Monday, May 13, 2013

The Philippines - Ballots and Bullets


One of the fundamental realities of life has been written in a religious book: that the race is not always to the swift nor the battle to the strong. Nor bread to the wise, nor wealth to the skilled. In other words, it often happens that those who deserve much get little. Or they get the worst of a bad lot. That’s how things often turn out in politics.  

A mess.

And nowhere is it messier than in the Philippines, at least according to some Filipinos and observant foreigners with whom I talked when I was there last week.

One former politician — a former senator and member of the cabinet — said Philippine politics had gotten so dirty he could not get himself to run for any office any more.

A lawyer who was at one time an aspiring young politician said he had finally decided to remove himself from politics because he just didn’t have the stomach for the vote buying that is de rigueur in election campaigns.

The general election in Malaysia last week was far from perfect. If you believe reports by independent media, the ruling Barisan Nasional won through massive dole outs and gerrymandering. But the reportage that the Barisan lost the popular vote should assure you that most Malaysian voters are not impressed by dole outs.

In the Philippines, however, vote buying has been refined to an art. Votes are bought according to a hierarchy of prices. In some places, a vote can sell for as low as the peso equivalent of $2.50. In areas where the contest happens to be fierce and close, a vote commands the equivalent of $90.00.
The chairman of the Commission on Elections, repeating advice once given by the late Jaime Cardinal Sin, tells voters to accept the money, but vote according to their conscience anyway. It doesn’t work that way. The politicians and their enforcers always have a way of checking. They go as far as quarantining the voters they’ve bought so the rival camp can’t gain access to them until after election day.

An Indonesian friend who now lives in Manila admits that Indonesian elections aren’t perfect either. He says it’s a circus full of sound and fury, but you don’t hear of Indonesian politicians mowing down their rivals with an automatic.

He’s right. The only people killed in Indonesian elections are those who fall from the overcrowded tops of jam-packed campaign buses.

I took a look at a Manila newspaper last week and was stunned by the dismal list of casualties: two supporters of a gubernatorial candidate gunned down in one province. Other fatalities: one supporter of a mayoral candidate. The mayor of a town up north shot dead in Manila. Three soldiers going about their election-related duties fired on by communist rebels. And that’s just one day. Earlier, a central Mindanao mayor, ambushed and wounded, survived but lost two of his daughters.

From Jan. 13 to May 7, there were 66 election-related incidents, including 57 shootings that killed 42 individuals, among them 31 elected local officials. The good news is that this isn’t as bad as in 2010 when there were 93 such incidents and in 2008 when there were 101.

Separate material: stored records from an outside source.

(** * AsyncProductCrawler (crawler.py): a shallow embedding and its properties

    The development follows the layout of [crawler.py]:
    - [Str]: the two string tests the crawler relies on, [re.search] with the
      literal product patterns and Python's [sub in s];
    - [Crawler]: [fetch_url], [is_product_url] and the breadth-first loop of
      [crawl_domain], one loop iteration per [loop_body];
    - [Orchestrator]: [crawl_domains], the semaphore-gated domain tasks as a
      step relation.

    The network ([session.get]) and the HTML link extraction ([parse_links])
    are collaborators of the crawler; they are section variables, so every
    statement holds for every behaviour of both. *)

From Stdlib Require Import ZArith Ascii String List Lia Sorted.
From stdpp Require Import base tactics option list relations gmap strings.

Set Warnings "-clear-no-such-hyp".

Local Open Scope string_scope.
Local Open Scope list_scope.
Local Open Scope Z_scope.

(* ===================================================================== *)
(** ** Strings *)
(* ===================================================================== *)

Module Str.

(** [sub] matches at the very start of [s]. *)
Fixpoint starts_with (sub s : string) : bool :=
  match sub, s with
  | EmptyString, _ => true
  | String a sub', String b s' => if Ascii.eqb a b then starts_with sub' s' else false
  | String _ _, EmptyString => false
  end.

(** Python's [sub in s] on [str]: [sub] occurs at some offset of [s]. *)
Fixpoint str_in (sub s : string) : bool :=
  if starts_with sub s then true
  else match s with
       | EmptyString => false
       | String _ s' => str_in sub s'
       end.

(** The characters with a special meaning in a Python regular expression. *)
Definition re_special : string := ".^$*+?{}[]\|()".

Fixpoint mem_char (c : ascii) (s : string) : bool :=
  match s with
  | EmptyString => false
  | String d s' => if Ascii.eqb c d then true else mem_char c s'
  end.

Fixpoint is_literal (pattern : string) : bool :=
  match pattern with
  | EmptyString => true
  | String c p' => negb (mem_char c re_special) && is_literal p'
  end.

(** [re.search(pattern, s)] as a truth value, for a pattern made of ordinary
    characters only: the pattern is tried at offsets 0, 1, 2, ... of [s] and
    the search succeeds at the first offset where it matches. *)
Fixpoint re_search (pattern s : string) : bool :=
  if starts_with pattern s then true
  else match s with
       | EmptyString => false
       | String _ s' => re_search pattern s'
       end.

(** *** URL components

    [crawler.py] never takes a URL apart in [is_product_url]. The functions
    below follow [urllib.parse.urlparse] (CPython 3.12: [urlsplit], then
    [_splitparams]) to name the path component of a URL, so that a statement
    about "the path of the URL" can be written down. They cover the URLs
    made of ASCII characters without square brackets; on the others
    ([urlsplit] validates a bracketed host and normalises a non-ASCII one,
    and can raise) [url_path] gives [None]. *)

Definition is_alpha (c : ascii) : bool :=
  let n := nat_of_ascii c in
  ((65 <=? n)%nat && (n <=? 90)%nat) || ((97 <=? n)%nat && (n <=? 122)%nat).

Definition is_scheme_char (c : ascii) : bool :=
  let n := nat_of_ascii c in
  is_alpha c || ((48 <=? n)%nat && (n <=? 57)%nat)
  || mem_char c "+-.".

(** [s] cut before the first character that satisfies [stop]. *)
Fixpoint take_until (stop : ascii -> bool) (s : string) : string :=
  match s with
  | EmptyString => EmptyString
  | String c s' => if stop c then EmptyString else String c (take_until stop s')
  end.

(** [s] from the first character that satisfies [stop] on. *)
Fixpoint drop_until (stop : ascii -> bool) (s : string) : string :=
  match s with
  | EmptyString => EmptyString
  | String c s' => if stop c then s else drop_until stop s'
  end.
(** X21: the handler of [POST /session/create] never raises: it draws a
    uuid and returns what [create_chat_session] returns, the error
    dictionaries too; when the dictionary has no ["error"] key it names the
    uuid and a fresh session is stored under it. *)
Theorem create_session_route_returns o t :
  exists d,
    outcome_of (main.create_session env o t) = Return d /\
    (successful d = true ->
     dict_get "session_id" d = Some (VStr (uuid4 env t)) /\
     exists a' now,
       state_of (main.create_session env o t) = Some a' /\
       sessions a' !! uuid4 env t = Some (fresh_session now)).
Proof.
  destruct o as [a|].
  2: { eexists. split; [reflexivity|]. intros Hok. discriminate Hok. }
  unfold main.create_session, create_chat_session. unfold_M.
  destruct (create_session env (uuid4 env t) a (S t)) as [[r a'] t'] eqn:Hrun.
  destruct (create_session_shape env a (S t) (uuid4 env t) r a' t' Hrun)
    as (d & -> & [[Hbad ->]|[(now & ->) [Hok Hid]]] & _).
  - exists d. split; [reflexivity|]. congruence.
  - exists d. split; [reflexivity|]. intros _. split; [exact Hid|].
    eexists _, now. unfold state_of. simpl. split; [reflexivity|].
    apply lookup_insert_eq.
Qed.

End Routes.

(** ** The constructor and the configuration test *)

Section Construction.

Context (env : Env).

(** X22: the module-level instance exists exactly when the library is
    there, the key is not empty, and neither [genai.configure] nor the
    construction of the model raises; it is then initialised, holds the
    model and has no session. *)
Theorem medical_assistant_exists :
  (is_Some (medical_assistant env) <->
   GENAI_AVAILABLE env = true /\
   GEMINI_API_KEY env <> "" /\
   configure_raises env (GEMINI_API_KEY env) = None /\
   exists m, GenerativeModel_new env = inr m) /\
  (forall a, medical_assistant env = Some a ->
     exists m,
       GenerativeModel_new env = inr m /\
       a = {| initialized := true; model := Some m; sessions := ∅ |}).
Proof.
  unfold medical_assistant, __init__.
  destruct (GENAI_AVAILABLE env); simpl.
  2: { split; [split|]; [by intros [? ?] | by intros [? _] | done]. }
  destruct (GEMINI_API_KEY env) as [|c k] eqn:Hkey; simpl.
  { split; [split|]; [by intros [? ?] | by intros (_ & ? & _) | done]. }
  destruct (configure_raises env (String c k)) as [e|]; simpl.
  { split; [split|]; [by intros [? ?] | by intros (_ & _ & ? & _) | done]. }
  destruct (GenerativeModel_new env) as [e|m]; simpl.
  { split; [split|]; [by intros [? ?] | by intros (_ & _ & _ & ? & ?) | done]. }
  split.
  - split; [intros _|by eexists]. split_and!; try done; by exists m.
  - intros a Ha. injection Ha as <-. by exists m.
Qed.

(** X23: [test_configuration] answers [True] exactly when there is an
    instance: where the instance exists the key and the library do too. *)
Theorem test_configuration_instance o t :
  (is_Some o -> is_Some (medical_assistant env)) ->
  test_configuration env o t =
  (Return (match o with Some _ => true | None => false end), o, t).
Proof.
  intros Ho. unfold test_configuration.
  destruct o as [a|].
  - destruct (Ho ltac:(by eexists)) as [a0 Ha0].
    unfold medical_assistant, __init__ in Ha0.
    destruct (GENAI_AVAILABLE env); simpl in *; [|discriminate].
    destruct (Str.falsy (GEMINI_API_KEY env)); [discriminate|]. done.
  - destruct (Str.falsy (GEMINI_API_KEY env)); [done|].
    by destruct (GENAI_AVAILABLE env).
Qed.

End Construction.

(** ** The further properties at concrete inputs *)

Section FurtherRuns.

Lemma create_session_failure_keeps_registry_witness :
  outcome_of (create_session no_chat_env "s1" s1_assistant 0) =
    Return [ ("error", VStr (str no_chat_env (Error "RuntimeError" "no chat")));
             ("message", VStr "Failed to create session. Please check API configuration.") ] /\
  state_of (create_session no_chat_env "s1" s1_assistant 0) = s1_assistant.
Proof.
  apply (create_session_failure_keeps_registry no_chat_env s1_assistant 0 "s1"
           (Error "RuntimeError" "no chat")).
  - exact configured_s1_assistant.
  - reflexivity.
Defined.


Lemma get_response_new_id_healthy_witness :
  exists d s',
    outcome_of (get_response healthy_env "s2" "I have a headache" s1_assistant 0)
      = Return d /\
    successful d = true /\
    dict_get "message_count" d = Some (VInt 1) /\
    sessions (state_of (get_response healthy_env "s2" "I have a headache"
                          s1_assistant 0)) !! "s2" = Some s' /\
    message_count s' = 1.
Proof.
  apply (get_response_new_id_healthy healthy_env s1_assistant 0 "s2"
           "I have a headache").
  - exact healthy_healthy_env.
  - exact configured_s1_assistant.
  - reflexivity.
Defined.

Lemma get_response_lazy_creation_failure_witness :
  get_response no_chat_env "s2" "hello" s1_assistant 0 =
    create_session no_chat_env "s2" s1_assistant 0 /\
  state_of (get_response no_chat_env "s2" "hello" s1_assistant 0) = s1_assistant /\
  ticks_of (get_response no_chat_env "s2" "hello" s1_assistant 0) = 1.
Proof.
  apply (get_response_lazy_creation_failure no_chat_env s1_assistant 0 "s2"
           "hello" (Error "RuntimeError" "no chat")).
  - exact configured_s1_assistant.
  - reflexivity.
  - reflexivity.
Defined.

Lemma get_response_error_after_counted_turn_witness :
  exists s',
    outcome_of (get_response silent_env "s1" "hello" s1_assistant 0) =
      Return [ ("session_id", VStr "s1");
               ("error", VStr (str silent_env
                  (Error "ValueError" "The response holds no valid part")));
               ("message", VStr (error_message (str silent_env
                  (Error "ValueError" "The response holds no valid part")))) ] /\
    sessions (state_of (get_response silent_env "s1" "hello" s1_assistant 0))
      !! "s1" = Some s' /\
    message_count s' = message_count s1_session + 1 /\
    last_interaction s' = Some (now_isoformat silent_env 1).
Proof.
  apply (get_response_error_after_counted_turn silent_env s1_assistant 0 "s1"
           "hello" s1_session (chat s1_session)
           {| genai.response_text :=
                inl (Error "ValueError" "The response holds no valid part") |}
           (Error "ValueError" "The response holds no valid part")).
  - reflexivity.
  - reflexivity.
  - reflexivity.
  - reflexivity.
Defined.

If it’s any consolation, senatorial and presidential candidates don’t shoot one another. That’s a pastime reserved for local candidates.

Meanwhile, the communist rebels are making a killing by extorting millions of pesos from candidates. Those who don’t pay up can’t campaign in villages the rebels control. They could even end up pumped full of lead.

Today, Filipino voters go to the polling stations, many of them herded by politicians’ enforcers. 

Good luck to Philippine democracy.

Yet I’m sure Philippine elections have their good points. One day I’m going to find out what they are.

Jamil Maidan Flores is a Jakarta-based writer whose interests include philosophy and foreign policy. He is also an English-language consultant for the Indonesian government. The views expressed here are his own.